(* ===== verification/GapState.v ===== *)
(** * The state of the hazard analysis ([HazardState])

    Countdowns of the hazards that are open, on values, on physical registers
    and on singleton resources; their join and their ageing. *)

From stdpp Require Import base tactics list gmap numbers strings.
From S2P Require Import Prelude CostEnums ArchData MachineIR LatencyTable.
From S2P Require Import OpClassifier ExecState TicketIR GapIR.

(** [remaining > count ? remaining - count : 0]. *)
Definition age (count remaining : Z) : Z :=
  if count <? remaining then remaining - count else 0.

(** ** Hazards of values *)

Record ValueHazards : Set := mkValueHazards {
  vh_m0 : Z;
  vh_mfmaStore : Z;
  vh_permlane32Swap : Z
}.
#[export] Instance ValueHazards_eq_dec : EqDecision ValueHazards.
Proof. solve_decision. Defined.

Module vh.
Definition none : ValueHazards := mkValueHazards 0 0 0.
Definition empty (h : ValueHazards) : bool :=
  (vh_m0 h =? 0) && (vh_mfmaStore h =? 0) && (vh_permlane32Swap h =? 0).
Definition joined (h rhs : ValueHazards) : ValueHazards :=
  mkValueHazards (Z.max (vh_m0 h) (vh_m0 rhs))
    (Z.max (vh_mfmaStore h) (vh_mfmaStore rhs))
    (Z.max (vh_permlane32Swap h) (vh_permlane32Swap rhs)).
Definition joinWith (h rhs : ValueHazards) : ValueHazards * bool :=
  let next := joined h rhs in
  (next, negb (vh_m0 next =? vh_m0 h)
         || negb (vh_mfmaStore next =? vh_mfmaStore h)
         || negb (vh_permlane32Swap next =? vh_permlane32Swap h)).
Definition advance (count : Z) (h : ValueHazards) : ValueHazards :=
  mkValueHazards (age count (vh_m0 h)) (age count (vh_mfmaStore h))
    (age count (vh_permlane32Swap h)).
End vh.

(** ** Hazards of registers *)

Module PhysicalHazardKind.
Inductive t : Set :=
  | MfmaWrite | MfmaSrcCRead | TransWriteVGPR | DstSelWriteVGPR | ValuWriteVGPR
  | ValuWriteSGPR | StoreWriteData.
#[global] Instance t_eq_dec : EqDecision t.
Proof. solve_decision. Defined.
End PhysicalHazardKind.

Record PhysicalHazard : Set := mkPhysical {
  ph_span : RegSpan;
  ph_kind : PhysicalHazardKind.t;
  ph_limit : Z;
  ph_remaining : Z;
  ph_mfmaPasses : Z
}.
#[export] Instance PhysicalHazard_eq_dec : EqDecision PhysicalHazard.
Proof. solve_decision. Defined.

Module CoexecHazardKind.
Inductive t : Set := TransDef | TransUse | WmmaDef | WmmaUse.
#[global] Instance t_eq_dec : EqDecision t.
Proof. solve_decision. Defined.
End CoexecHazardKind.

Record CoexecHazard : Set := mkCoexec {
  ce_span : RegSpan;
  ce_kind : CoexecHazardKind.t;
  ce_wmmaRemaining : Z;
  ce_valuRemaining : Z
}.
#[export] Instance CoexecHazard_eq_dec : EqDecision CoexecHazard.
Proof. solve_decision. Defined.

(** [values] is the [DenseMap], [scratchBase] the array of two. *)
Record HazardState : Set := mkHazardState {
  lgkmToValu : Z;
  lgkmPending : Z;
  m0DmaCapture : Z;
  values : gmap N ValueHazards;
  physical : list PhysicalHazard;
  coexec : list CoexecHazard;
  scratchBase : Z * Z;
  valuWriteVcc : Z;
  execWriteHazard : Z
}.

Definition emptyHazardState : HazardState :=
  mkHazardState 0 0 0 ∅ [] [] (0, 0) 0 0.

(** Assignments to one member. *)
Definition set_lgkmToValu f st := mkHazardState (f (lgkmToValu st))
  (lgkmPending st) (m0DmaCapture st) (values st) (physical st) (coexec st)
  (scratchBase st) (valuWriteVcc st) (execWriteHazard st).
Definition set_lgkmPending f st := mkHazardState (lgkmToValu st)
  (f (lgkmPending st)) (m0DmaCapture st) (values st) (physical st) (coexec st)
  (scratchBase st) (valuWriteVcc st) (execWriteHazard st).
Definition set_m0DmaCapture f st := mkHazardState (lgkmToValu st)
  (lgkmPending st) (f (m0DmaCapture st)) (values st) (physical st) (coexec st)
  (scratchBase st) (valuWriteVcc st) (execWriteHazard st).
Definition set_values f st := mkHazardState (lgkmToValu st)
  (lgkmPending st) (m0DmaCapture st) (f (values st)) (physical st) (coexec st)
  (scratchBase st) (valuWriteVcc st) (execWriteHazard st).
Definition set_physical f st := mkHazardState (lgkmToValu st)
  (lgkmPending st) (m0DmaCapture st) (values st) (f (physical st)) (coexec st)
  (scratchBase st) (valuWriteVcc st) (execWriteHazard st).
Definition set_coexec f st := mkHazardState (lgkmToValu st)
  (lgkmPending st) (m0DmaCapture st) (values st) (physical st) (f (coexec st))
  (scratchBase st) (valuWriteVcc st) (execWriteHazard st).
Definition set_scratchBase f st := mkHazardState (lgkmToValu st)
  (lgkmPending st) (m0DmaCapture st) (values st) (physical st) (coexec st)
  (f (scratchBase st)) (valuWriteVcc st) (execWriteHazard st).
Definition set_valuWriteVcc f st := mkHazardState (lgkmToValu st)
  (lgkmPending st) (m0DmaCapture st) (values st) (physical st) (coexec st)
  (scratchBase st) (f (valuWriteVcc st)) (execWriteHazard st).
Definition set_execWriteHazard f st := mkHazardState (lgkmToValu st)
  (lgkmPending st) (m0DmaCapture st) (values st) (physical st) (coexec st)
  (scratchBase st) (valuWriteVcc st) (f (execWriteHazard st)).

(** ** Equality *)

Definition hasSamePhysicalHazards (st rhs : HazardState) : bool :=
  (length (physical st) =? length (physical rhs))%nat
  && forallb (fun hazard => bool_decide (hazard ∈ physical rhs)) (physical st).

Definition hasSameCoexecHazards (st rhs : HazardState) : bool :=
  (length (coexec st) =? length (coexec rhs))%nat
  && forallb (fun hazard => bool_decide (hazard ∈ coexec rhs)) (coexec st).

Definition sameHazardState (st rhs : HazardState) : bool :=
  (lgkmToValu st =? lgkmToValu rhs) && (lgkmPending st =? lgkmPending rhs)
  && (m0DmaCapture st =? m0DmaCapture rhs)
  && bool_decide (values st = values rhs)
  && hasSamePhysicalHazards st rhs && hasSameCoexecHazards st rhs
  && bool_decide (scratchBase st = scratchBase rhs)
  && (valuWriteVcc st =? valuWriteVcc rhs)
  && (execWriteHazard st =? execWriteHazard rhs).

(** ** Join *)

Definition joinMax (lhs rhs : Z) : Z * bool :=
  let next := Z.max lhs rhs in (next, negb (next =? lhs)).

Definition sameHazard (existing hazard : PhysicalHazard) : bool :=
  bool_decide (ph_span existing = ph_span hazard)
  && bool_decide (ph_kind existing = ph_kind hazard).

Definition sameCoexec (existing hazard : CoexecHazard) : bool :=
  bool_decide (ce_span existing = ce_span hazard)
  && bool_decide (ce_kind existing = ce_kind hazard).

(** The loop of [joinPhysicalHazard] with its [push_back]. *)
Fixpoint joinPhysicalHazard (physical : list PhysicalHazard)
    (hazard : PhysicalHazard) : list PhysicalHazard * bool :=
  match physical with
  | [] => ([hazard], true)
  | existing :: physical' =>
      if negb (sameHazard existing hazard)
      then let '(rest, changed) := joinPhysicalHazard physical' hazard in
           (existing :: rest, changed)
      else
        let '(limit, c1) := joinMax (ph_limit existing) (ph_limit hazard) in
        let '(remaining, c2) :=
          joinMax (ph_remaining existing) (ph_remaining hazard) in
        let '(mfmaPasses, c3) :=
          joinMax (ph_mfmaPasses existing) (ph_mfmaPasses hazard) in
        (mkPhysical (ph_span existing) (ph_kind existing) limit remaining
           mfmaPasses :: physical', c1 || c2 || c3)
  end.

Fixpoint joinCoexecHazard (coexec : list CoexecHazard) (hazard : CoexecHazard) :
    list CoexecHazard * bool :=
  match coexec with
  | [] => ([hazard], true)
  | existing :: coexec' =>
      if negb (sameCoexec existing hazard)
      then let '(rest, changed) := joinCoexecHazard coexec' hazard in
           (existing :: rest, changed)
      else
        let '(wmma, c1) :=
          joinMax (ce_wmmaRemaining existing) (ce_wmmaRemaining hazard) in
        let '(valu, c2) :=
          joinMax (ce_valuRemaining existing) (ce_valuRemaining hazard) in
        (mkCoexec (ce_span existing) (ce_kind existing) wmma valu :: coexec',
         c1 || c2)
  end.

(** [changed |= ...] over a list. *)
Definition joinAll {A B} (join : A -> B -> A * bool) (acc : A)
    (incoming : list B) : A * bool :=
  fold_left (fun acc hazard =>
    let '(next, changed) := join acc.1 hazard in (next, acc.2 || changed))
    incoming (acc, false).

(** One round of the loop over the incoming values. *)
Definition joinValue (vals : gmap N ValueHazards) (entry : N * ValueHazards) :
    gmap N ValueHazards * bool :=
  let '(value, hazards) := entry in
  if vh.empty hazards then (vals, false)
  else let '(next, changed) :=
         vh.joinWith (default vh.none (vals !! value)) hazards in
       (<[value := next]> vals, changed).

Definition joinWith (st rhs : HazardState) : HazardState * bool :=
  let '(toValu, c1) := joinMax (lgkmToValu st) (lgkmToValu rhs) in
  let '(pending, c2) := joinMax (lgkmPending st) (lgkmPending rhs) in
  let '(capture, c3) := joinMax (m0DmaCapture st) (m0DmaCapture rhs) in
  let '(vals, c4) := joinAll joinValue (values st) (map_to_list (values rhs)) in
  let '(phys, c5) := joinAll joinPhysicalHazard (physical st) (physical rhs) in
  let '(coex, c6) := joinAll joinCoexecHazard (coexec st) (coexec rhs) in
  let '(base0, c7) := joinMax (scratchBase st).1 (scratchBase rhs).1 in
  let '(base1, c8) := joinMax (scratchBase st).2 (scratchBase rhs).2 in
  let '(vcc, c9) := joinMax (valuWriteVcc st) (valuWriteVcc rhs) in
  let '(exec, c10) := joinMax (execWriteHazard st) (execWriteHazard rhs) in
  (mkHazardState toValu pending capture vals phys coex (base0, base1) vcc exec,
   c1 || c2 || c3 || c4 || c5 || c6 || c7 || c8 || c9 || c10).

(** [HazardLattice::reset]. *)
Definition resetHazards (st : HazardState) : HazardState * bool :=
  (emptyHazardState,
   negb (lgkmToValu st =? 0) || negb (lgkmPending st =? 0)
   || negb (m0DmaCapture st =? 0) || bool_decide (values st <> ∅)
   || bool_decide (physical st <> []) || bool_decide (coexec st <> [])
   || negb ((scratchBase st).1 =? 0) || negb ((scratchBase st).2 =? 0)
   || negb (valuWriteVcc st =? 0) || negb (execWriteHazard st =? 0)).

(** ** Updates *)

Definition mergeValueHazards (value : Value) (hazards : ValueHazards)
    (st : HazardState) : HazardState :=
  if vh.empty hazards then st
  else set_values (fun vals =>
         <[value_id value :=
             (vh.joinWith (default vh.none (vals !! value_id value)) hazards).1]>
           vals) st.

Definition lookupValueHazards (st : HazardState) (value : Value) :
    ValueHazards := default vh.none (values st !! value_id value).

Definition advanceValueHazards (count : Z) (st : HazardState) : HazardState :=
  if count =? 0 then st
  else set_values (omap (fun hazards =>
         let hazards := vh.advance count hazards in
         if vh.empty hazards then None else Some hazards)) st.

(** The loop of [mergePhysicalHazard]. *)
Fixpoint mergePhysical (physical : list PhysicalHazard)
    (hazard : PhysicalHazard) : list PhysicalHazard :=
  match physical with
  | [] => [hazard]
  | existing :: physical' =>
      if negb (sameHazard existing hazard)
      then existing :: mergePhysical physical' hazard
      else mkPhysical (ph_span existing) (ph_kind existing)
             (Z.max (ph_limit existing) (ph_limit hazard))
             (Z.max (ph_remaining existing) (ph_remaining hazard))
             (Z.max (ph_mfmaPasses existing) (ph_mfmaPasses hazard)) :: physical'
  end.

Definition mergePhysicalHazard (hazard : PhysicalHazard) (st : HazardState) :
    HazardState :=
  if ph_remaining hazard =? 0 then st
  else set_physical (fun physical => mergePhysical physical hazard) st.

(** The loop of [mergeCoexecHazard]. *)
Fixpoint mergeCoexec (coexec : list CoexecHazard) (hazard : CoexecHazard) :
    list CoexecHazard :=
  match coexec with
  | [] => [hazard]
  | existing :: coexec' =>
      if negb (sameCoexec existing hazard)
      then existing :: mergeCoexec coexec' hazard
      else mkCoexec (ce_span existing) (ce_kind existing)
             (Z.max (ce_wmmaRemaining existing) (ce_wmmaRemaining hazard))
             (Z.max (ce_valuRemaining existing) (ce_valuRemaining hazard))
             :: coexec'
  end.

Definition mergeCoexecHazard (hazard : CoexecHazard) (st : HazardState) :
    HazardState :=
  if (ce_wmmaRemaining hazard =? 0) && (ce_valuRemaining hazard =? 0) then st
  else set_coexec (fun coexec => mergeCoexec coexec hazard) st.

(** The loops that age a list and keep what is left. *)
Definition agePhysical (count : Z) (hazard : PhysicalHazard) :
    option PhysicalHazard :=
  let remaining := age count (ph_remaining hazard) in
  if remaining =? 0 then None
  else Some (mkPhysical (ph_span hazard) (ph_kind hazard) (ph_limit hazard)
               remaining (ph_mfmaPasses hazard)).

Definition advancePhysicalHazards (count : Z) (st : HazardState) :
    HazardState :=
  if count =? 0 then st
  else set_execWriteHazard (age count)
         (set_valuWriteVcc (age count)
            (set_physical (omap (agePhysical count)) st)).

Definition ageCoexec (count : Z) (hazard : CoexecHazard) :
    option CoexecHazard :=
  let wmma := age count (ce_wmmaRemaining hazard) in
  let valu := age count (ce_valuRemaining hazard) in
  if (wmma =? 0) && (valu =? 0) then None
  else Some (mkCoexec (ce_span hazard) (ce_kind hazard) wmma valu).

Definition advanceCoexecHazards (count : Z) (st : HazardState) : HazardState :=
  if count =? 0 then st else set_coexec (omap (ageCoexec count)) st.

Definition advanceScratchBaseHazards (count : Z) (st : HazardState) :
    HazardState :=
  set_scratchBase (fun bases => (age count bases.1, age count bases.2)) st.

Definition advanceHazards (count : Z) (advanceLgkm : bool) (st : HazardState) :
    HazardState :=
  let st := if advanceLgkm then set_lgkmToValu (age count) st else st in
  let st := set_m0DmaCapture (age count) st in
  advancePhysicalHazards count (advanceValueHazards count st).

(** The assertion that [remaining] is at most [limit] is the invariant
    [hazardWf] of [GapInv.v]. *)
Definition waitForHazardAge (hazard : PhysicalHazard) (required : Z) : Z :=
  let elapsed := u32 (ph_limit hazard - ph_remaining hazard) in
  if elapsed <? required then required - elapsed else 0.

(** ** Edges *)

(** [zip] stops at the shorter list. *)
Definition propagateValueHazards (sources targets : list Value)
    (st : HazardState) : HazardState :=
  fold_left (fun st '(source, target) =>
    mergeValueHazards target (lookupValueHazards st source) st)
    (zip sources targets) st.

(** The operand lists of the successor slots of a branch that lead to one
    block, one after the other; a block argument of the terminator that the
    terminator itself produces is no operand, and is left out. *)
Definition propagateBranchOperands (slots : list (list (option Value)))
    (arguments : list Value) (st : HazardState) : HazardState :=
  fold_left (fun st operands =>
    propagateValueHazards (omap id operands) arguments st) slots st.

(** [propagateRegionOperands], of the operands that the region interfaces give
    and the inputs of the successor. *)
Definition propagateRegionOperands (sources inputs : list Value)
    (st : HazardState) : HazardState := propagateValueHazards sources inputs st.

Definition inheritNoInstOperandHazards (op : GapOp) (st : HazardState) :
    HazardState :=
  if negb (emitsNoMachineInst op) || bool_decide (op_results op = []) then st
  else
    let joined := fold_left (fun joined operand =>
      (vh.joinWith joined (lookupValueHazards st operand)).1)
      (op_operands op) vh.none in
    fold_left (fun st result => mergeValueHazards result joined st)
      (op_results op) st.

* _WHAT THE TASK ASKS_
Look through the material above and print exactly the lines from the one containing "(** [changed |= ...] over a list. *)" to the one containing "Definition joinValue (vals", both included, and nothing more.

* _EXERCISE RESULT_
(** [changed |= ...] over a list. *)
Definition joinAll {A B} (join : A -> B -> A * bool) (acc : A)
    (incoming : list B) : A * bool :=
  fold_left (fun acc hazard =>
    let '(next, changed) := join acc.1 hazard in (next, acc.2 || changed))
    incoming (acc, false).

(** One round of the loop over the incoming values. *)
Definition joinValue (vals : gmap N ValueHazards) (entry : N * ValueHazards) :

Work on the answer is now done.